Une conjuration de l’exécutif contre la Nation : la loi « Avia »

Partie III suite et fin

Dans l’analyse des textes publiés au Journal officiel, comparativement ces lois et décrets qui encadrent, surveillent, menacent et confinent la population semblent directement copiés sur la méthodologie des régimes communistes d’antan, mais encore d’aujourd’hui avec la Chine. Au-delà de ce regard croisé entre le communisme et la social-démocratie qui subrepticement coïncident dans la gestion et les méthodes de sujétion, ce rapprochement se retrouve également dans l’axe des tyrannie théocratiques, ainsi l’Iran ou les républiques du Caucase, jusqu’à l’absolutisme cultuel et phallocrate des monarchies du Golfe persique.
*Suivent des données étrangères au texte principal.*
(** * Bridge: the TradingView alert pipeline of [backend/app/main.py]

    Shallow embedding of [get_exchange_client], of the quantity / dispatch
    blocks of [process_tradingview_alert] and of the Redis helpers of
    [backend/app/database.py] that the handler uses.

    Conventions of the model:
    - Python floats are modelled by rationals [Q] (exact arithmetic).
    - Python exceptions are the type [exn]: an [HTTPException] (FastAPI) or
      any other [Exception] with its [str(e)].
    - The handler runs in a state and exception monad [M]; the state holds
      the process-wide client cache, the Redis history entries, the log of
      external calls and the position of the wall clock.
    - The outside world (Redis configs and credentials, the ccxt library,
      the exchange, the clock) is a record [env]; exchange answers may
      depend on the number of calls made so far, and each Redis read or
      write may raise. *)

From Stdlib Require Import QArith ZArith String Ascii Bool.
From stdpp Require Import base gmap strings list pretty sorting.

Local Open Scope string_scope.

(** ** Data *)

(** A stored configuration (the JSON dict written by [save_alert_config]). *)
Record config := {
  cfg_exchange : string;
  cfg_symbol : string;
  cfg_order_type : string;
  cfg_position_side : string;
  cfg_quantity : option Q;
  cfg_quantity_percentage : option Q;
  cfg_price : option Q;
}.

(** [TradingViewAlertModel], the fields the handler reads. *)
Record alert := {
  al_config_name : string;
  al_user_id : string;
  al_price : option Q;
}.

(** Decrypted credentials returned by [get_exchange_api_key]. *)
Record creds := { api_key : string; api_secret : string }.

(** A ccxt client object; [h_id] is its object identity. *)
Record handle := {
  h_id : nat;
  h_exchange : string;
  h_api_key : string;
  h_secret : string;
}.

(** Arguments of [exchange.create_order]. *)
Record order_req := {
  rq_symbol : string;
  rq_type : string;
  rq_side : string;
  rq_amount : Q;
  rq_price : option Q;
  rq_params : option (list (string * Q));
}.

(** The exchange's order receipt: its ["id"] entry, if any, and the rest. *)
Record receipt := { rc_id : option string; rc_raw : string }.

(** [OrderResultModel]. *)
Record order_result := {
  or_success : bool;
  or_order_id : option string;
  or_message : option string;
  or_details : option receipt;
  or_timestamp : string;
}.

(** A history dict as written by the handler; a key absent from the dict
    and a key holding [None] are both [None]. *)
Record hist_rec := {
  hr_config_name : string;
  hr_symbol : option string;
  hr_side : option string;
  hr_quantity : option Q;
  hr_price : option Q;
  hr_timestamp : string;
  hr_success : bool;
  hr_order_id : option string;
  hr_details : option receipt;
  hr_message : option string;
}.

Inductive exn :=
| HTTPException (status_code : Z) (detail : string)
| Exception (msg : string).

(** [str(e)]; starlette renders an HTTPException as ["<code>: <detail>"]. *)
Definition exn_str (e : exn) : string :=
  match e with
  | HTTPException c d => pretty c +:+ ": " +:+ d
  | Exception m => m
  end.

(** External calls, in the order they are made. *)
Inductive call :=
| CVaultGet (user_id exchange : string)
| CConstruct (exchange : string)
| CFetchBalance (client : nat)
| CFetchTicker (client : nat) (symbol : string)
| CCreateOrder (client : nat) (req : order_req).

Record env := {
  env_configs : gmap string (string + config);
      (* what [get_alert_config] gives for a key: absent ([{}]), a stored
         config, or [inl msg]: the Redis GET or [json.loads] raises [msg] *)
  env_vault : gmap string (string + creds);
      (* what [get_exchange_api_key] gives for a key: absent ([{}]), the
         decrypted credentials, or [inl msg]: the Redis GET, [json.loads],
         a missing field or Fernet's InvalidToken raises [msg] *)
  env_history_error : string -> option string;
      (* [Some msg]: [redis_client.set] of that history key raises [msg] *)
  env_construct_error : string -> creds -> option string;
      (* [Some msg]: [getattr(ccxt, name)(...)] raises with [msg] *)
  env_fetch_balance : nat -> handle -> string + gmap string Q;
      (* currency -> its ['free'] amount *)
  env_fetch_ticker : nat -> handle -> string -> string + Q;   (* ['last'] *)
  env_create_order : nat -> handle -> order_req -> string + receipt;
      (* a ccxt error is [inl (str(e))] *)
  env_clock : nat -> string;                        (* n-th [datetime.now().isoformat()] *)
}.

Record st := {
  st_cache : gmap string handle;       (* [exchange_clients] *)
  st_history : gmap string hist_rec;   (* Redis [alert:*] keys *)
  st_log : list call;
  st_clock : nat;
}.

Definition set_cache (c : gmap string handle) (s : st) : st :=
  {| st_cache := c; st_history := st_history s; st_log := st_log s; st_clock := st_clock s |}.
Definition set_history (h : gmap string hist_rec) (s : st) : st :=
  {| st_cache := st_cache s; st_history := h; st_log := st_log s; st_clock := st_clock s |}.
Definition log_call (c : call) (s : st) : st :=
  {| st_cache := st_cache s; st_history := st_history s; st_log := st_log s ++ [c]; st_clock := st_clock s |}.
Definition tick (s : st) : st :=
  {| st_cache := st_cache s; st_history := st_history s; st_log := st_log s; st_clock := S (st_clock s) |}.

(** ** The state and exception monad *)

Definition M (A : Type) : Type := st -> (exn + A) * st.

Definition ret {A} (x : A) : M A := fun s => (inr x, s).
Definition bind {A B} (m : M A) (f : A -> M B) : M B :=
  fun s => match m s with
           | (inl e, s') => (inl e, s')
           | (inr x, s') => f x s'
           end.
Definition raise {A} (e : exn) : M A := fun s => (inl e, s).
(** [try: m except: h] *)
Definition try_catch {A} (m : M A) (h : exn -> M A) : M A :=
  fun s => match m s with
           | (inl e, s') => h e s'
           | r => r
           end.

Notation "x <- c ;; k" := (bind c (fun x => k))
  (at level 65, c at next level, right associativity).

(** ** Python helpers *)

(** Truthiness of an optional float: [None] and [0.0] are false. *)
Definition truthy (o : option Q) : option Q :=
  match o with
  | Some q => if Qeq_bool q 0 then None else Some q
  | None => None
  end.

(** [s.split(c)] *)
Fixpoint split_on (c : ascii) (s : string) : list string :=
  match s with
  | EmptyString => [""]
  | String x rest =>
      if Ascii.eqb x c then "" :: split_on c rest
      else match split_on c rest with
           | w :: ws => String x w :: ws
           | [] => [String x ""]
           end
  end.

(** [xs[i]] *)
Definition py_index {A} (xs : list A) (i : nat) : M A :=
  match xs !! i with
  | Some x => ret x
  | None => raise (Exception "list index out of range")
  end.

(** [x / y] on floats *)
Definition py_div (x y : Q) : M Q :=
  if Qeq_bool y 0 then raise (Exception "float division by zero") else ret (x / y)%Q.

(** ** External operations *)

Section Pipeline.
Variable E : env.

Definition now : M string := fun s => (inr (env_clock E (st_clock s)), tick s).

Definition config_key (user_id config_name : string) : string :=
  "user:" +:+ user_id +:+ ":alert_config:" +:+ config_name.

(** [get_alert_config]; [None] stands for the empty dict. *)
Definition get_alert_config (user_id config_name : string) : M (option config) :=
  match env_configs E !! config_key user_id config_name with
  | None => ret None
  | Some (inr c) => ret (Some c)
  | Some (inl msg) => raise (Exception msg)
  end.

Definition exchange_key (user_id exchange : string) : string :=
  "user:" +:+ user_id +:+ ":exchange:" +:+ exchange.

(** [get_exchange_api_key]; [None] stands for the empty dict. *)
Definition get_exchange_api_key (user_id exchange : string) : M (option creds) :=
  fun s => let s1 := log_call (CVaultGet user_id exchange) s in
           match env_vault E !! exchange_key user_id exchange with
           | None => (inr None, s1)
           | Some (inr c) => (inr (Some c), s1)
           | Some (inl msg) => (inl (Exception msg), s1)
           end.

Definition alert_key (user_id timestamp : string) : string :=
  "alert:" +:+ user_id +:+ ":" +:+ timestamp.

(** [save_alert_history]: [redis_client.set(alert_id, ...)] *)
Definition save_alert_history (user_id : string) (r : hist_rec) : M unit :=
  fun s => let k := alert_key user_id (hr_timestamp r) in
           match env_history_error E k with
           | Some msg => (inl (Exception msg), s)
           | None => (inr tt, set_history (<[k := r]> (st_history s)) s)
           end.

(** [exchange_class({...})]: a new object on each call. *)
Definition construct_client (exchange_name : string) (c : creds) : M handle :=
  fun s =>
    let s1 := log_call (CConstruct exchange_name) s in
    match env_construct_error E exchange_name c with
    | Some msg => (inl (Exception msg), s1)
    | None => (inr {| h_id := length (st_log s); h_exchange := exchange_name;
                      h_api_key := api_key c; h_secret := api_secret c |}, s1)
    end.

Definition fetch_balance (h : handle) : M (gmap string Q) :=
  fun s => match env_fetch_balance E (length (st_log s)) h with
           | inl msg => (inl (Exception msg), log_call (CFetchBalance (h_id h)) s)
           | inr b => (inr b, log_call (CFetchBalance (h_id h)) s)
           end.

Definition fetch_ticker (h : handle) (symbol : string) : M Q :=
  fun s => match env_fetch_ticker E (length (st_log s)) h symbol with
           | inl msg => (inl (Exception msg), log_call (CFetchTicker (h_id h) symbol) s)
           | inr p => (inr p, log_call (CFetchTicker (h_id h) symbol) s)
           end.

Definition create_order (h : handle) (rq : order_req) : M receipt :=
  fun s => match env_create_order E (length (st_log s)) h rq with
           | inl msg => (inl (Exception msg), log_call (CCreateOrder (h_id h) rq) s)
           | inr r => (inr r, log_call (CCreateOrder (h_id h) rq) s)
           end.

Definition cache_get (k : string) : M (option handle) :=
  fun s => (inr (st_cache s !! k), s).
Definition cache_put (k : string) (h : handle) : M unit :=
  fun s => (inr tt, set_cache (<[k := h]> (st_cache s)) s).

(** ** [get_exchange_client] (main.py, lines 45-70) *)

Definition client_key (user_id exchange_name : string) : string :=
  user_id +:+ ":" +:+ exchange_name.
En effet, il y a à peine une décennie, l’actualité politique dispensée en France dénonçait sans ambages les censures informatiques, tel Google et autres moteurs de recherche informatifs, absents des ordinateurs obsolètes pour les internautes des régimes hiérocratiques musulmans ou des pays collectivistes chinois. Seulement voilà, les donneurs de leçon d’hier sont à leur tour avalés par ce lobbying du pouvoir en une seule main ; les motifs invoqués n’étant certes pas les mêmes.
Alors non, cette loi, pas plus que les précédentes, ne pourra taire l’intolérance islamique et les ambitions des tyrans religieux qui postulent pour un grand khalifat, lesquels tétanisent la plupart des pays de la planète, puis obligent la politique des États libres à se refermer jusqu’à s’étouffer dans la nasse d’une dictature douce. En laissant planer l’idée, par des lois et des sermons d’amphithéâtre, que des Français de souche seraient islamophobes, cela pour caresser l’islam dans le sens du poil et accepter ses dictats, il ne peut s’agir que d’un mauvais procès d’intention, un dessein sordide à peine nuancé qui se devine entre les lignes calligraphiées par les concepteurs de ce projet de loi (Voir supra, note 2). S’il en est, c’est bien davantage du côté du monde musulman galvanisé par l’utopie d’un panislamisme européen, que les meurtres ont lieu et les faits sont têtus. Que nenni, la loi « Avia » entrera en vigueur dès le 1er juillet 2020.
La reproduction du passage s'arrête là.